EXERCISE REQUIREMENTS —
Please transcribe exactly, and only, the lines of the data below between the line holding "[atools::geo::Line::isPoint], the unit" and the line holding "almostNotEqual : float -> float -> bool;", inclusive.

DATASET —
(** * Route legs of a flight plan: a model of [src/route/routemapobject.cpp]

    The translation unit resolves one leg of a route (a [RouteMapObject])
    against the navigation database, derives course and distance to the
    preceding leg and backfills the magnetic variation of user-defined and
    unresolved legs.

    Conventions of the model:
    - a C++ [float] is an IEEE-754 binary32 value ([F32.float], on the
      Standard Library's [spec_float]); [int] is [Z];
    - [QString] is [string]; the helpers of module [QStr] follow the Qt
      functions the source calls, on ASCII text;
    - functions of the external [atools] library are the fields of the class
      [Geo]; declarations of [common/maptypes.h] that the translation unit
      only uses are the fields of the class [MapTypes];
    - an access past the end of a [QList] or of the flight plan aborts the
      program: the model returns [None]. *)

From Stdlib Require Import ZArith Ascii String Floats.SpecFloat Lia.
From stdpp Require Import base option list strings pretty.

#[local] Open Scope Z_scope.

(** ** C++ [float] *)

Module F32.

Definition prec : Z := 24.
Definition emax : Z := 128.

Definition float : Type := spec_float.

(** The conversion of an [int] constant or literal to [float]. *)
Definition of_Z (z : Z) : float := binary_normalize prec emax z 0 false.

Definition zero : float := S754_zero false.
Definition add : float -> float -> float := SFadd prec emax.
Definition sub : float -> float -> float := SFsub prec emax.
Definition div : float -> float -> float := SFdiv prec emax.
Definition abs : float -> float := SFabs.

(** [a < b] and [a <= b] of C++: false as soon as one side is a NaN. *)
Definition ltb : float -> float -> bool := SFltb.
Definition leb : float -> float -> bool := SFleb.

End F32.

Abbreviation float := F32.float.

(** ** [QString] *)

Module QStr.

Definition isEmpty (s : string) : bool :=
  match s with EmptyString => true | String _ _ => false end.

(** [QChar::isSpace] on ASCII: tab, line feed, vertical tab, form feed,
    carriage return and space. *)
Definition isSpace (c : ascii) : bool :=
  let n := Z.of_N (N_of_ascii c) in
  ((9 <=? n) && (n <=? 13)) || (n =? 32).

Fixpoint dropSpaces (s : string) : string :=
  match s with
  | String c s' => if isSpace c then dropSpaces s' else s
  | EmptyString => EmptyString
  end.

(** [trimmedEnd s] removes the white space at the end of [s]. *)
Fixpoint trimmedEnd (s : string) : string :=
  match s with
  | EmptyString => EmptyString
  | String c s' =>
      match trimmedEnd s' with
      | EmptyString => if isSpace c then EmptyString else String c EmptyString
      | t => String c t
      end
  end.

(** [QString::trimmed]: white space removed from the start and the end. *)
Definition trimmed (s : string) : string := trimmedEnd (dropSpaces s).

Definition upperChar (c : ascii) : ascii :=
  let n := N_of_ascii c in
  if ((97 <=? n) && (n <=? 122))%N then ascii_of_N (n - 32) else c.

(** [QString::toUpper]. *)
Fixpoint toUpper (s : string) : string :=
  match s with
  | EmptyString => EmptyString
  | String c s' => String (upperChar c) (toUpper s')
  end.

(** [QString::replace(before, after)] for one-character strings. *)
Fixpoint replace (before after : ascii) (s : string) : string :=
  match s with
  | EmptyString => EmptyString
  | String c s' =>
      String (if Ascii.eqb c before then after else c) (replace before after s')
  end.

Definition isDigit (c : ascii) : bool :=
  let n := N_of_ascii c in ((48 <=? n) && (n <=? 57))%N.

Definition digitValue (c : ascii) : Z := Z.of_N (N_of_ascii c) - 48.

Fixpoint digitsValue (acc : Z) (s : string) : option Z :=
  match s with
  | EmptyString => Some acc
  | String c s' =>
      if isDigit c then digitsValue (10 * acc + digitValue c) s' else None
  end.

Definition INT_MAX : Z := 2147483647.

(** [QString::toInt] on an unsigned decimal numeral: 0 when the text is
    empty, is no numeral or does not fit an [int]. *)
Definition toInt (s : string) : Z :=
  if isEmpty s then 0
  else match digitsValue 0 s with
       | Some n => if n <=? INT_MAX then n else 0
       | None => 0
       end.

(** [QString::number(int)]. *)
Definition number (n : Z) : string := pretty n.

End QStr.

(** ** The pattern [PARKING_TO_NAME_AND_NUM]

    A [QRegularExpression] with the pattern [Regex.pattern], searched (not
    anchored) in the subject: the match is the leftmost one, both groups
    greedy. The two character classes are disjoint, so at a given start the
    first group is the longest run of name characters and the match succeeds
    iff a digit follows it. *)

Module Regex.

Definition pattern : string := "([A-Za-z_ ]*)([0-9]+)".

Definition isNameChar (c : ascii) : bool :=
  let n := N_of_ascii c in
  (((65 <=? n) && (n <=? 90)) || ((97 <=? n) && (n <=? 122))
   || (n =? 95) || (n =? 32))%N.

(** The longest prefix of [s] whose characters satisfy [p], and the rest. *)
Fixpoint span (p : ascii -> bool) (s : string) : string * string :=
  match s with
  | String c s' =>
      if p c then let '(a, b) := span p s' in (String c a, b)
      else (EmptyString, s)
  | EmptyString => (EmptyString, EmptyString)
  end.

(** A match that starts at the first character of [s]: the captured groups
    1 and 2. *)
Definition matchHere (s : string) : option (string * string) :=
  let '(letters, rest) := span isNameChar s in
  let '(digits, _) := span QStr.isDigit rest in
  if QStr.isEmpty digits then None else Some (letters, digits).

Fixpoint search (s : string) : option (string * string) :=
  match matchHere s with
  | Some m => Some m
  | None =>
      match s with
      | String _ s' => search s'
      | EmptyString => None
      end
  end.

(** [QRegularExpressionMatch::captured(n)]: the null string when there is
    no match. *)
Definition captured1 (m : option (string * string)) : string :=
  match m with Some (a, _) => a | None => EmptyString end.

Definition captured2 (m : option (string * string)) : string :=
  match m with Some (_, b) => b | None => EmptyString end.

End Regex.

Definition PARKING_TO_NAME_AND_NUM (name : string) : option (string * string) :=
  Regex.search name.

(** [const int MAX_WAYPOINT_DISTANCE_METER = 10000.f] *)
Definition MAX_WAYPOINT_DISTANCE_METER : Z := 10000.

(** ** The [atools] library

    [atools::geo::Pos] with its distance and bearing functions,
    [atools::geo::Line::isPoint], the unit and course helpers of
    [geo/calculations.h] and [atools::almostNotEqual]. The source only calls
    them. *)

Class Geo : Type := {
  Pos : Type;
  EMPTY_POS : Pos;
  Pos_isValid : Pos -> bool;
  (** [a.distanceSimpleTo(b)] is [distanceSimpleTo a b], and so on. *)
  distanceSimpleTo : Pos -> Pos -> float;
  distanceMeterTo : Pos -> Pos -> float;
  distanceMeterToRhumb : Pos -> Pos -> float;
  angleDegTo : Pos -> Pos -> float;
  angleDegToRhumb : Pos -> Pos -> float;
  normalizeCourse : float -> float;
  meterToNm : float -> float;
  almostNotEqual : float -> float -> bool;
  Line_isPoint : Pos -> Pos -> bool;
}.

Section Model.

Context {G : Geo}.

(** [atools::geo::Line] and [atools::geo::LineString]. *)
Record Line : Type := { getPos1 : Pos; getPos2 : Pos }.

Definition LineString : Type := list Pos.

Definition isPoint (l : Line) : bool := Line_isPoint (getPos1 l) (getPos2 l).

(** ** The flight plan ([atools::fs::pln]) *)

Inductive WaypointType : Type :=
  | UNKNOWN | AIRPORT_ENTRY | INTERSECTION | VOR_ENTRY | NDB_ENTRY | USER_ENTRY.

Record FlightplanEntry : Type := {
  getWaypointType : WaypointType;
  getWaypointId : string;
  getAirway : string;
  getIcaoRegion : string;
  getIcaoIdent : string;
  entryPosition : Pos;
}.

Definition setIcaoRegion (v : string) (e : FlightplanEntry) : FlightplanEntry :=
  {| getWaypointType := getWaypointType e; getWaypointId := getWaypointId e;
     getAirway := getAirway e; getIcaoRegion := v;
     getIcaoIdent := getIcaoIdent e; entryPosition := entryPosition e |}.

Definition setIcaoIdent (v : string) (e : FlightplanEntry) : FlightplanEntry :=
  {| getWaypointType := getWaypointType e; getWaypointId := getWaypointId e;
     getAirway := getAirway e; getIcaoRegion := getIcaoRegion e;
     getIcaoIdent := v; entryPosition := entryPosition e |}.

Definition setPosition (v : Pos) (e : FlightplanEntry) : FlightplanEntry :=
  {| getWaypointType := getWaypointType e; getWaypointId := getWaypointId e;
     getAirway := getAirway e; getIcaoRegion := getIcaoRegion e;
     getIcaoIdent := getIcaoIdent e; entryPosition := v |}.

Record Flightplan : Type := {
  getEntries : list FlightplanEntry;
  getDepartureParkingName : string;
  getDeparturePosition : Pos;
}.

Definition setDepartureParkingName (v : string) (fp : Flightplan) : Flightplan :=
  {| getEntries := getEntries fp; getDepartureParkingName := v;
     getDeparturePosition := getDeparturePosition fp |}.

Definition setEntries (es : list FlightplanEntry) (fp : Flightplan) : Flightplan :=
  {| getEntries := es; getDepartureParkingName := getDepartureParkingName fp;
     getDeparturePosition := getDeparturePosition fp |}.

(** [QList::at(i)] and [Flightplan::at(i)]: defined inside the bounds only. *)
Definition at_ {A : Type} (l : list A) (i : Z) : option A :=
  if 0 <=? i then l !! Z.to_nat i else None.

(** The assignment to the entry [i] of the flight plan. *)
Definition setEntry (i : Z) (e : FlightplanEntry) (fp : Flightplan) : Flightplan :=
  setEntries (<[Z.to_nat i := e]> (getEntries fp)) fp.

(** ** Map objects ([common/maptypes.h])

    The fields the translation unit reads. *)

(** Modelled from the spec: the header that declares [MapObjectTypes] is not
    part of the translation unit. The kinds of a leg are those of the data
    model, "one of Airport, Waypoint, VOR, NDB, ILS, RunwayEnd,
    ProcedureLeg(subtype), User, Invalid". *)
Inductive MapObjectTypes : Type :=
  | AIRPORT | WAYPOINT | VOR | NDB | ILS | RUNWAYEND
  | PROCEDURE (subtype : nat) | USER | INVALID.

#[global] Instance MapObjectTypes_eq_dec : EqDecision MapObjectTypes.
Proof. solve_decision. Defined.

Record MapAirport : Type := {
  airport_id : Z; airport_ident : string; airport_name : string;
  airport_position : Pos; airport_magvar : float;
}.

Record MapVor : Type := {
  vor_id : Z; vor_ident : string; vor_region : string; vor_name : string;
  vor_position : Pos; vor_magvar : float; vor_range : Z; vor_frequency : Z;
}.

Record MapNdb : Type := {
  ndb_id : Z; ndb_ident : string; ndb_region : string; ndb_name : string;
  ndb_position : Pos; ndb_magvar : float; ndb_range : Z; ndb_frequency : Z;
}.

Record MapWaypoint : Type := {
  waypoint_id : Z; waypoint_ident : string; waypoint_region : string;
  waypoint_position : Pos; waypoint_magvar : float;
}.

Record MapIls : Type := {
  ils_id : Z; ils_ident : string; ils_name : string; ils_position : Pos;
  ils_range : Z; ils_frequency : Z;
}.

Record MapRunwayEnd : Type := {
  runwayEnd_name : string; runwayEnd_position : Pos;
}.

ANSWER TO THE PROBLEM —
    [atools::geo::Line::isPoint], the unit and course helpers of
    [geo/calculations.h] and [atools::almostNotEqual]. The source only calls
    them. *)

Class Geo : Type := {
  Pos : Type;
  EMPTY_POS : Pos;
  Pos_isValid : Pos -> bool;
  (** [a.distanceSimpleTo(b)] is [distanceSimpleTo a b], and so on. *)
  distanceSimpleTo : Pos -> Pos -> float;
  distanceMeterTo : Pos -> Pos -> float;
  distanceMeterToRhumb : Pos -> Pos -> float;
  angleDegTo : Pos -> Pos -> float;
  angleDegToRhumb : Pos -> Pos -> float;
  normalizeCourse : float -> float;
  meterToNm : float -> float;
  almostNotEqual : float -> float -> bool;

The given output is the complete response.